WASHINGTON (February 10, 2016) — A moderating pace of sales had little impact on the trajectory of home prices during the final three months of the year, which picked up speed and showed continued growth in most of the U.S., according to the latest quarterly report by the National Association of Realtors®.
The median existing single-family home price increased in 81 percent of measured markets, with 145 out of 1791 metropolitan statistical areas2 (MSAs) showing gains based on closings in the fourth quarter compared with the fourth quarter of 2014. Thirty-four areas (19 percent) recorded lower median prices from a year earlier.
There were slightly fewer rising markets in the fourth quarter compared to the third quarter, when price gains were recorded in 87 percent of metro areas. Thirty metro areas in the fourth quarter (17 percent) experienced double-digit increases, a jump from the 20 metro areas in the third quarter. Twenty-two metro areas (12 percent) experienced double-digit increases in the fourth quarter of 2014.

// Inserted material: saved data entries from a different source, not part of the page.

Lemma wpc_removeDemote w :
  (∀ i, 0 ≤ i < n → pod_Name (cs_pods w i) = PodName cl i) →
  wpc (removeDemote ss) w (λ o w', o = Return () ∧ w' = with_pods (cs_pods w') w ∧ undemoted (cs_pods w) (cs_pods w') ∧
    (is_Some (pod_Annotations (cs_pods w0 p) !! AnnDemote) → pod_Annotations (cs_pods w' p) !! AnnDemote = None)).
Proof.
  intros Hnames. pose proof Hheal as []. unfold removeDemote, pod_at.
  rewrite (a_primary _ _ _ _ _ _ _ Hall), (proj2 (a_pods _ _ _ _ _ _ _ Hall) p h_primary). wpw_norm. cbn [or_panic mjoin option_join wpw].
  destruct (_ !! AnnDemote) eqn:Hann; [|split; [done|]; split; [by destruct w|]; split; [done|intros [? ?]; congruence]].
  wpw_norm. intros r w' [-> ->]. pose proof (proj1 (i_pods _ _ _ _ Hok0 p h_primary)) as Hn0.
  split; [done|]. split; [done|]. split.
  - intros i Hi. cbn. unfold patch_pod. destruct (_ =s _) eqn:E; [|done]. split_and!; try done. intros Hne. exfalso. apply Hne. bool_cases.
    rewrite Hnames, Hn0 in E by done. apply PodName_inj in E; [done|lia|lia].
  - intros _. cbn. unfold patch_pod. cbn. rewrite Hnames, Hn0 by done. rewrite (proj2 (string_eqb_true _ _) eq_refl). cbn.
    rewrite lookup_merge_patch, lookup_delete_eq, Hann. by rewrite bool_decide_false.
Qed.

Lemma wpc_switchover c w :
  Candidate ss = c → c ∈ alive cl p up → intact cl p up w → replicates (cs_servers w) →
  wpc (switchover ss) w (λ o w', o = Return () ∧ switched c w w' ∧
    (is_Some (pod_Annotations (cs_pods w0 p) !! AnnDemote) → pod_Annotations (cs_pods w' p) !! AnnDemote = None)).
Proof.
  intros Hcand Hc Hok Hrep. pose proof Hheal as []. pose proof (proj1 (elem_of_alive _ _ _ _) Hc) as (Hr & Hup & Hne).
  unfold switchover. destruct (Atoi PreStopSeconds) eqn:E; [|by vm_compute in E]. rewrite Hcand, (a_primary _ _ _ _ _ _ _ Hall).
  wpw_norm. eapply wpw_conseq; [apply wpc_demotePrimary|]. intros ? w1 (-> & S1 & -> & H1). wpw_norm. intros [] w2 ->. wpw_norm.
  eapply (wpc_kill cl p up version secret pwd); [exact Hnow|done|done|]. cbn. intros S2 E2. wpw_norm.
  eapply (wpc_status cl p up version secret pwd); [exact Hnow|done|done|]. cbn. intros pst S3 E3 Hst. wpw_norm.
  pose proof (turns_trans p up p _ id _ _ _ H1 (evolve_turns p up p _ _ E2)) as H2. pose proof (read_only_idle _ _ Hrep H2) as Hidle.
  pose proof (turns_trans p up p _ id _ _ _ H2 (evolve_turns p up p _ _ E3)) as H3. pose proof (i_within _ _ _ _ Hok) as HW.
  assert (∀ S, evolve p up S3 S → executed (S p) = executed (S2 p)) as Hstay.
  { intros S HS. apply idle_evolve; [done|]. by etrans. }
  eapply (wpc_wait cl p up version secret pwd); [exact Hnow|done|done|by apply H3| | |].
  - cbn. apply (shows_within _ _ _ _ _ _ _ Hst). by apply H2.
  - right. cbn. rewrite (replicating_config (cs_servers w c)); [by apply Hrep|]. destruct H3 as (_ & Hcfg & _). by rewrite Hcfg, bool_decide_false.
  - cbn. intros S4 E4 Hin. wpw_norm. eapply wpw_conseq; [apply wpc_recordPrimary|].
    intros ? w5 (-> & st & -> & Hcur & Hres & Herr). wpw_norm. intros [] w6 ->. wpw_norm.
    assert (handed_over c (cs_servers w) S4) as Hover.
    { split; [exact (turns_trans p up p _ id _ _ _ H3 (evolve_turns p up p _ _ E4))|]. rewrite Hstay by done.
      transitivity (ExecutedGTID (GlobalVariables_ pst)); [apply Hst|done]. }
    eapply wpw_conseq; [apply wpc_removeDemote; cbn; intros i Hi; by apply Hok|]. intros ? w7 (-> & -> & Hpods & Hann).
    split; [done|]. split; [|exact Hann]. by constructor.
Qed.

(** ** The round *)

Lemma decided_successor :
  settled cl p up (cs_servers w0) → demoted w0 → successor (Candidate ss) ∧ NeedSwitch ss = true ∧ PreventPodDeletion ss = false.
Proof.
  intros Hs []. destruct (n_decided _ _ _ _ _ _ _ Hnow) as (ss0 & Hwf & Hd). pose proof (DecideState_set _ _ Hd) as (? & ? & ? & ? & Heq).
  assert (Cluster ss0 = Cluster ss ∧ Pods ss0 = Pods ss ∧ Primary ss0 = Primary ss ∧
          replicas_with ss0 (ready_synced ss0) = replicas_with ss (ready_synced ss)) as (Hcl & Hp & Hprim & Hrepl) by by rewrite Heq.
  pose proof (settled_state cl p up version secret pwd Hheal S0 w0 ss Hnow Hok0 Hs d_enough0) as Hst.
  destruct (DecideState_switch ss0 ss Hwf) as (Hin & Hle & pod & Hpod & Hns); [by rewrite Hcl, (a_cluster _ _ _ _ _ _ _ Hall)|done|..].
  { rewrite Hst. destruct (_ =? _); auto. }
  rewrite Hrepl in Hin, Hle. split_and!.
  - split; [by apply (settled_synced cl p up pwd S0 w0 ss Hnow Hok0)|].
    intros i Hi. by apply Hle, (settled_synced cl p up pwd S0 w0 ss Hnow Hok0).
  - rewrite Hp, Hprim, (a_primary _ _ _ _ _ _ _ Hall) in Hpod. rewrite (proj2 (a_pods _ _ _ _ _ _ _ Hall) p) in Hpod by apply Hheal.
    injection Hpod as <-. by rewrite Hns.
  - by apply Hnow.
Qed.
Lemma wpc_doGathered_failed S0 w0 ss :
  gathered_down S0 w0 ss → intact cl p up w0 → within p up S0 → orphaned S0 → (∃ i, i ∈ alive cl p up) →
  wpc (doGathered ss) w0 (λ o w', o = Return true ∧ ∃ c w1, c ∈ alive cl p up ∧ intact cl p up w1 ∧ cs_servers w1 = cs_servers w0 ∧
    (∀ i, same_pod (cs_pods w0 i) (cs_pods w1 i)) ∧ failed_over c w1 w').
Proof.
  intros [Hall Hst] Hok0 HW0 Ho Hsome. pose proof (evolve_survives p up _ _ (a_since _ _ _ _ _ _ _ Hall)) as Hv.
  unfold doGathered. rewrite wpw_bind. eapply wpw_conseq; [exact (wpc_updateStatus cl p up version secret pwd S0 w0 ss Hall Hok0)|].
  intros ? ? (-> & st & -> & Hok1). wpw_norm. eapply wpw_conseq; [exact (wpc_annotate cl p up version secret pwd Hdown S0 w0 ss Hall _)|].
  intros ? w2 [Hrel ->]. cbn [wpw]. pose proof (intact_relabels cl p up _ _ Hok1 Hrel) as Hok2. destruct Hrel as [Hw2 Hp2].
  assert (cs_servers w2 = cs_servers w0) as Hsv by by rewrite Hw2.
  unfold operate. rewrite Hst. unfold with_event. wpw_norm. eapply wpw_conseq.
  { apply (wpc_failover S0 w0 ss Hall Ho w2); [by apply Hok2|rewrite Hsv; by eapply orphaned_survives|done]. }
  intros ? w3 (c & st' & S' & Hc & -> & -> & Hsur & Htaken & Hcur & Hres & Herr). wpw_norm. intros [] ? ->. split; [done|].
  exists c, w2. split_and!; try done.
Qed.

Lemma wpc_do_failed name w :
  intact cl p up w → orphaned (cs_servers w) → n / 2 < go_len (alive cl p up) →
  wpc (do name) w (λ o w', o = Return true ∧ ∃ c, c ∈ alive cl p up ∧ intact cl c up w' ∧
    needSwitch (cs_pods w' c) = needSwitch (cs_pods w c) ∧ survives p up (cs_servers w) (cs_servers w') ∧ taken_over c (cs_servers w')).
Proof.
  intros Hok How Hmost. assert (∃ i, i ∈ alive cl p up) as Hsome.
  { destruct (alive cl p up) as [|i l]; [|exists i; by left]. pose proof (h_replicas Hdown). rewrite go_len_nil in Hmost.
    pose proof (Z.div_pos n 2 ltac:(lia) ltac:(lia)). lia. }
  unfold do. rewrite wpw_bind_outcome. eapply wpw_conseq.
  { apply (wpc_GatherStatus_with cl p up version secret pwd Hdown (gathered_down (cs_servers w))); [done|].
    intros ss Hpre. by apply wpc_gatherInstances_down. }
  intros ? w0 [Hd (ss & -> & Hnow)]. pose proof (intact_drifts cl p up _ _ Hok Hd) as Hok0. pose proof Hd as [Hw0 Hev0]. rewrite wpw_bind.
  eapply wpw_conseq; [apply (wpc_doGathered_failed (cs_servers w)); [done|done|apply Hok|done|done]|].
  intros ? w2 (-> & c & w1 & Hc & Hok1 & Hsv1 & Hp1 & Hover). rewrite wpw_bind. eapply wpw_conseq; [apply wpc_closeOps|].
  intros [] w3 Hd3. cbn. split; [done|]. exists c. pose proof (failed_over_drifts _ _ _ _ Hover Hd3) as Hover3.
  assert (survives p up (cs_servers w) (cs_servers w1)) as Hv1 by (rewrite Hsv1; by apply evolve_survives). split_and!.
  - done.
  - eapply failed_over_intact; [done|exact Hok1| |exact Hover3]. eapply orphaned_survives; [apply Hok|done|done].
  - rewrite (f_pods _ _ _ Hover3). destruct (Hp1 c) as (_ & _ & _ & ->). by rewrite Hw0.
  - etrans; [exact Hv1|]. apply Hover3.
  - apply Hover3.
Qed.
End takeover.

(** ** Theorems *)

Lemma alive_without {GS : GtidSets} cl p c up :
  up p = false → c ∈ alive cl p up → go_len (alive cl c up) = go_len (alive cl p up) - 1.
Proof.
  intros Hdown Hc. pose proof Hc as (Hr & Hup & Hne)%elem_of_alive. assert (alive cl p up ≡ₚ c :: alive cl c up) as H%go_len_perm.
  { apply NoDup_Permutation; [apply NoDup_alive|apply NoDup_cons; split; [by intros (_ & _ & ?)%elem_of_alive|apply NoDup_alive]|].
    intros i. rewrite elem_of_cons, !elem_of_alive. destruct (decide (i = c)) as [->|]; [naive_solver|]. split; [naive_solver|].
    intros [?|(? & ? & ?)]; [done|]. split_and!; [lia..|done|]. intros ->. congruence. }
  rewrite go_len_cons in H. lia.
Qed.

Lemma alive_bound {GS : GtidSets} cl p up : 0 ≤ p < Replicas (Spec cl) → go_len (alive cl p up) ≤ Replicas (Spec cl) - 1.
Proof.
  intros Hp. assert (p :: alive cl p up ⊆+ upto (Replicas (Spec cl))) as H%submseteq_length.
  { apply NoDup_submseteq; [apply NoDup_cons; split; [by intros (_ & _ & ?)%elem_of_alive|apply NoDup_alive]|].
    intros i [->|(? & _)%elem_of_alive]%elem_of_cons; by apply elem_of_upto. }
  cbn in H. rewrite length_upto in H. unfold go_len. lia.
Qed.

Lemma served_successor {GS : GtidSets} cl p c up version secret pwd :
  served cl p up version secret pwd false → c ∈ alive cl p up → healable cl c up version secret pwd.
Proof. intros [] (? & ? & _)%elem_of_alive. by constructor. Qed.
Lemma wp_reconcilePVC :
  wp pvc_protocol (reconcilePVC cluster) [] (λ h' o, is_return o = true →
    (∃ e, h' = [get_sts (inl e)] ∧ is_not_found e = true) ∨
    ∃ sts t, h' = get_sts (inr sts) :: t ∧ all_synced h' sts ∧ all_sized h' sts).
Proof.
  unfold reconcilePVC, rcall_. rewrite wp_bind. split; [done|]. intros [e|sts]; rewrite wp_ret.
  { destruct (is_not_found e) eqn:He; [|done]. intros _. left. by exists e. }
  assert (occurs ([] ++ [get_sts (inr sts)]) (RGetStatefulSet (Namespace cluster) (PrefixedName cluster)) (inr sts)) as Hsts
    by apply (occurs_last []).
  rewrite wp_bind_outcome. eapply wp_mono; [exact sync_pvc_protocol| |apply wp_extends, (wp_sync _ _ Hsts)].
  intros h' [[]|e|m] [Hsync [t ->]]; [|done..].
  eapply wp_conseq; [apply wp_extends, wp_resize_step; exact (occurs_app_l _ _ _ _ Hsts)|].
  intros h' o [Hsize [t' ->]] Ho. right. exists sts, (t ++ t'). split; [by rewrite <- app_assoc|].
  split; [by apply all_synced_app, Hsync|by apply Hsize].
Qed.
End pvc_logic.

(** C16. Reconciling the claims writes nothing but claims, and each write is a
    claim that was listed for the StatefulSet that was read: either with the
    values of its template at the configured keys, all else kept, or with the
    larger request of its template, when the StatefulSet is settled, the claim is
    one of its Pods', the template outgrew the deployed one and the storage class
    allows the expansion. *)
Theorem pvc_writes_follow_protocol {RE : Reconciler} {KL : KubeLibs} cluster t o :
  exec (reconcilePVC cluster) t o →
  ∀ t1 c r t2, t = t1 ++ ev c r :: t2 → pvc_protocol cluster t1 c.
Proof. intros H. exact (proj2 (wp_exec _ _ [] _ _ _ (wp_reconcilePVC cluster) H)). Qed.


(** ** A claim without storage class *)

Lemma newSizes_returns templates m :
  (∀ tm, tm ∈ templates → is_Some (pvct_Requests tm)) → is_return (newSizes templates m) = true.
Proof.
  revert m. induction templates as [|tm rest IH]; intros m H; [done|]. cbn [newSizes].
  destruct (H tm ltac:(left)) as [q Hq]. unfold template_Storage. rewrite Hq. apply IH. intros x Hx. apply H. by right.
Qed.

Lemma resizeTargets_returns set templates m :
  (∀ tm, tm ∈ templates → is_Some (pvct_Requests tm)) → is_return (resizeTargets set templates m) = true.
Proof.
  revert m. induction templates as [|tm rest IH]; intros m H; [done|]. cbn [resizeTargets].
  destruct (H tm ltac:(left)) as [q Hq]. unfold template_Storage. rewrite Hq.
  assert (∀ tm, tm ∈ rest → is_Some (pvct_Requests tm)) as H' by (intros x Hx; apply H; by right).
  repeat case_match; auto.
Qed.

For all of 2015, an average of 89 percent of measured metro areas saw increasing home prices, up from the averages in 2014 (83 percent) and 2013 (88 percent).
Lawrence Yun, NAR chief economist, says faster price growth reawakened in the final months of 2015 despite the pace of sales slowing from earlier in the year. "Even with slightly cooling demand, the unshakeable trend of inadequate supply in relation to the overall pool of prospective buyers inflicted upward pressure on home prices in several metro areas," he said. "As a result, homeownership continues to be out of reach for a number of qualified buyers in the top job producing, but costliest, parts of the country – especially on the West Coast and parts of the South."
The national median existing single-family home price in the fourth quarter was $222,700, up 6.9 percent from the fourth quarter of 2014 ($208,400). The median price during the third quarter of 2015 increased 5.4 percent from the third quarter of 2014.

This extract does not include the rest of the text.